FORT KNOX, Ky. — As they stepped off a train at Elizabethtown, Kentucky in 1957, a new reality settled over four Hungarian refugees: yet another train had taken them on yet another journey.
This latest 8,000-mile trip, however, delivered them to a new life of freedom and hope rather than almost certain death over a decade before and the almost constant threats that followed after.
Hungarians by birth, the four sought to become Americans by choice. One of them who stepped off the train that day was Mihaly Hovorka, 47, a moment captured by Inside the Turret Jan. 18 of that year. Waiting for him, his 45-year-old wife Maria, their son Otto and Otto’s newlywed wife Suzanne, was a surprising and welcome acquaintance: Anna Szlovak Billings.
Anna and her family knew the Hovorkas in Budapest before World War II. They remembered her playing as a little girl in the street. They also remembered her family during the war.
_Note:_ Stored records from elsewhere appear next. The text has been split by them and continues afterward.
Lemma port_option : option_at argv i "--port" (number_arg v) → 0 < v <= 65535 →
  config_option argv i cfg ⇓ (0, set_port v cfg).
Proof using Type.
  intros Hat Hv. assert (0 < v <= INT_MAX) as Hv' by (unfold INT_MAX; lia).
  unfold config_option. assert (arg argv i = Ret _) as -> by (unfold arg; by rewrite (proj1 Hat)).
  cbn [mbind outcome_bind]. eval_str_is.
  rewrite (number_option_at _ _ _ _ _ _ _ Hat (parse_int_arg _ _ Hv')).
  cbn [mbind outcome_bind Z.ltb Z.compare]. change (port (set_port v cfg)) with v.
  by rewrite (proj2 (Z.ltb_ge _ _)) by lia.
Qed.
Lemma backlog_option : option_at argv i "--backlog" (number_arg v) → 0 < v <= INT_MAX →
  config_option argv i cfg ⇓ (0, set_backlog v cfg).
Proof using Type. solve_option. Qed.
Lemma timeout_option : option_at argv i "--timeout" (number_arg v) → 0 < v <= INT_MAX →
  config_option argv i cfg ⇓ (0, set_timeout v cfg).
Proof using Type. solve_option. Qed.
Lemma buffer_option : option_at argv i "--http-buffer-size" (number_arg v) → 0 < v < INT_MAX →
  config_option argv i cfg ⇓ (0, set_buffer_size v cfg).
Proof using Type. solve_option. Qed.
Lemma headers_option : option_at argv i "--max-headers" (number_arg v) → 0 < v < INT_MAX →
  config_option argv i cfg ⇓ (0, set_max_headers v cfg).
Proof using Type. solve_option. Qed.
Lemma name_option : option_at argv i "--header-name-max" (number_arg v) → 0 < v < INT_MAX →
  config_option argv i cfg ⇓ (0, set_name_max v cfg).
Proof using Type. solve_option. Qed.
Lemma value_option : option_at argv i "--header-value-max" (number_arg v) → 0 < v < INT_MAX →
  config_option argv i cfg ⇓ (0, set_value_max v cfg).
Proof using Type. solve_option. Qed.
Lemma root_option root : option_at argv i "--root" (root ++ [NUL]) → NUL ∉ root →
  config_option argv i cfg ⇓ (0, set_root root cfg).
Proof using Type.
  intros [H1 H2] Hr. pose proof (lookup_lt_Some _ _ _ H2). unfold config_option, arg. rewrite H1.
  cbn [mbind outcome_bind]. eval_str_is. rewrite decide_False by lia. rewrite H2.
  cbn [mbind outcome_bind]. rewrite (c_string_at _ root); [|by apply cstr_of_app|lia]. by rewrite drop_0.
Qed.
End options_at.

(** ** Properties *)
(** C29: [parse_positive_int] accepts exactly the strings that are white space,
    an optional sign and digits up to the end, with a value in 1..INT_MAX, and
    stores that value; any other string leaves the result alone. *)
Theorem parse_positive_int_correct o s r0 :
  cstr_of o = Some s →
  ∃ code v, parse_positive_int o r0 ⇓ (code, v) ∧ (code = 0 ∨ code = -1) ∧
    (code = 0 ↔ ∃ w, int_value s w) ∧ (code = 0 → int_value s v) ∧ (code = -1 → v = r0).
Proof.
  intros Ho. destruct (returns_elim _ _ (parse_positive_int_spec o s Ho r0))
    as ([c v] & Hrun & [[Hc Hv]|[[= -> ->] Hno]]); simpl in *.
  - exists c, v. subst c. split_and!; try done; [by left|]. split; [by exists v|done].
  - exists (-1), r0. split_and!; try done; [by right|]. split; [done|]. intros [w Hw].
    by destruct (Hno w).
Qed.

Lemma parse_positive_int_correct_witness :
  ∃ code v, parse_positive_int (lit0 " +2147483647") 5 ⇓ (code, v) ∧ (code = 0 ∨ code = -1) ∧
    (code = 0 ↔ ∃ w, int_value (lit " +2147483647") w) ∧
    (code = 0 → int_value (lit " +2147483647") v) ∧ (code = -1 → v = 5).
Proof. apply (parse_positive_int_correct (lit0 " +2147483647") (lit " +2147483647") 5); reflexivity. Defined.

(** C30: [parse_positive_size] accepts exactly the spelled numbers whose
    magnitude fits 64 bits and whose value, reduced modulo 2^64 after a minus
    sign, is in 1..INT_MAX-1, and stores that value. *)
Theorem parse_positive_size_correct o s r0 :
  cstr_of o = Some s →
  ∃ code v, parse_positive_size o r0 ⇓ (code, v) ∧ (code = 0 ∨ code = -1) ∧
    (code = 0 ↔ ∃ w, size_value s w) ∧ (code = 0 → size_value s v) ∧ (code = -1 → v = r0).
Proof.
  intros Ho. destruct (returns_elim _ _ (parse_positive_size_spec o s Ho r0))
    as ([c v] & Hrun & [[Hc Hv]|[[= -> ->] Hno]]); simpl in *.
  - exists c, v. subst c. split_and!; try done; [by left|]. split; [by exists v|done].
  - exists (-1), r0. split_and!; try done; [by right|]. split; [done|]. intros [w Hw].
    by destruct (Hno w).
Qed.

Lemma parse_positive_size_correct_witness :
  ∃ code v, parse_positive_size (lit0 "-1") 5 ⇓ (code, v) ∧ (code = 0 ∨ code = -1) ∧
    (code = 0 ↔ ∃ w, size_value (lit "-1") w) ∧
    (code = 0 → size_value (lit "-1") v) ∧ (code = -1 → v = 5).
Proof. apply (parse_positive_size_correct (lit0 "-1") (lit "-1") 5); reflexivity. Defined.

(** The size options take a negative number: the text
    -18446744073709551615 is read as 1. *)
Theorem parse_positive_size_accepts_negative r0 :
  parse_positive_size (lit0 "-18446744073709551615") r0 ⇓ (0, 1) ∧
  parse_positive_int (lit0 "-18446744073709551615") r0 ⇓ (-1, r0).
Proof. split; reflexivity. Qed.

(** C21: on any argument vector the option loop ends without reading outside it,
    and when it succeeds every field is within its range. *)
Theorem config_parse_args_ranges c0 argv :
  Forall c_str argv →
  ∃ r cfg, config_parse_args (config_init c0) argv ⇓ (r, cfg) ∧
    (r = 0 ∧ config_ranges cfg ∨ r = -1).
Proof.
  intros Hargv.
  destruct (returns_elim _ _ (config_parse_loop_spec (S (length argv)) argv 1 (config_init c0)
    Hargv ltac:(lia) ltac:(lia) (config_init_ranges c0))) as ([r cfg] & Hrun & H).
  by exists r, cfg.
Qed.

Definition zero_config : server_config_t := ServerConfig 0 0 0 [] 0 0 0 0.
Definition sample_argv : list obj :=
  [lit0 "server"; lit0 "--port"; lit0 "80"; lit0 "--root"; lit0 "/srv"; lit0 "--timeout"].

Lemma config_parse_args_ranges_witness :
  ∃ r cfg, config_parse_args (config_init zero_config) sample_argv ⇓ (r, cfg) ∧
    (r = 0 ∧ config_ranges cfg ∨ r = -1).
Proof.
  apply (config_parse_args_ranges zero_config sample_argv).
  repeat (apply Forall_cons; split; [by eexists|]). done.
Defined.

(** C20: a configuration within its ranges, written as arguments, is read back. *)
Theorem config_parse_args_roundtrip program cfg c0 :
  config_ranges cfg →
  config_parse_args (config_init c0) (config_args program cfg) ⇓ (0, cfg).
Proof.
  intros [H1 H2 H3 H4 H5 H6 H7 H8]. unfold config_parse_args.
  change (S (length (config_args program cfg))) with 18%nat. unfold config_args.
  erewrite config_step; [|simpl; lia|by apply port_option; [split|exact H1]].
  erewrite config_step; [|simpl; lia|by apply backlog_option; [split|exact H2]].
  erewrite config_step; [|simpl; lia|by apply timeout_option; [split|exact H3]].
  erewrite config_step; [|simpl; lia|by apply root_option; [split|exact H4]].
  erewrite config_step; [|simpl; lia|by apply buffer_option; [split|exact H5]].
  erewrite config_step; [|simpl; lia|by apply headers_option; [split|exact H6]].
  erewrite config_step; [|simpl; lia|by apply name_option; [split|exact H7]].
  erewrite config_step; [|simpl; lia|by apply value_option; [split|exact H8]].
  by destruct cfg.
Qed.

Lemma config_parse_args_roundtrip_witness :
  config_parse_args (config_init zero_config)
    (config_args (lit0 "server") (ServerConfig 443 1 60 (lit "/www") 8192 10 64 1024))
    ⇓ (0, ServerConfig 443 1 60 (lit "/www") 8192 10 64 1024).
Proof.
  apply (config_parse_args_roundtrip (lit0 "server")
    (ServerConfig 443 1 60 (lit "/www") 8192 10 64 1024) zero_config).
  split; try (vm_compute; split_and!; done). decide_now.
Defined.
When the Germans rolled in to seize control of the city in 1944, they had captured 22-year-old Anna, along with 320 others, and sent them by train to a concentration camp in Bavaria, Germany. After a year of imprisonment and a daring escape, avoiding capture along the Hungarian frontier for two months, Anna was eventually liberated by American Soldiers and traveled to the United States sometime after the war.
She settled into Pittsburgh briefly, where she became the bride of an Army Soldier who had been involved in her liberation — Sgt. 1st Class Kenneth Billings.
After the war, Hovorka became a freedom fighter in his native country as the Russian army invaded to seize control of Hungary in the name of USSR. A baker since he was 21, Hovorka put down the bread and picked up a pistol and machine gun, according to the Inside the Turret article. When the Russian tanks rolled toward the city Dec. 6, 1956 to take it, the Hovorkas fled to Austria.
Years later, Anna contacted her mother, who told her she had no news about her father’s whereabouts. When Billings and Anna moved to Fort Knox, she began work as a translator for Hungarian refugees who would soon be arriving to the area.
“If I can help Hungarians today,” she said in a Dec. 14, 1956 Inside the Turret article, “I want to.”
At the train station in E-Town a month later, Anna introduced herself to the first arriving refugees: the Hovorkas. Within minutes, Anna found herself elated to actually know them, only to then receive some heart-wrenching news — her father had been killed by the Russians in 1953.
After their reunion, Hovorka again became a baker as he and his family settled into the area. Two months after their reunion, Anna found herself traveling back to Germany: freely this time, with her husband, who was being assigned to 11th Armored Cavalry.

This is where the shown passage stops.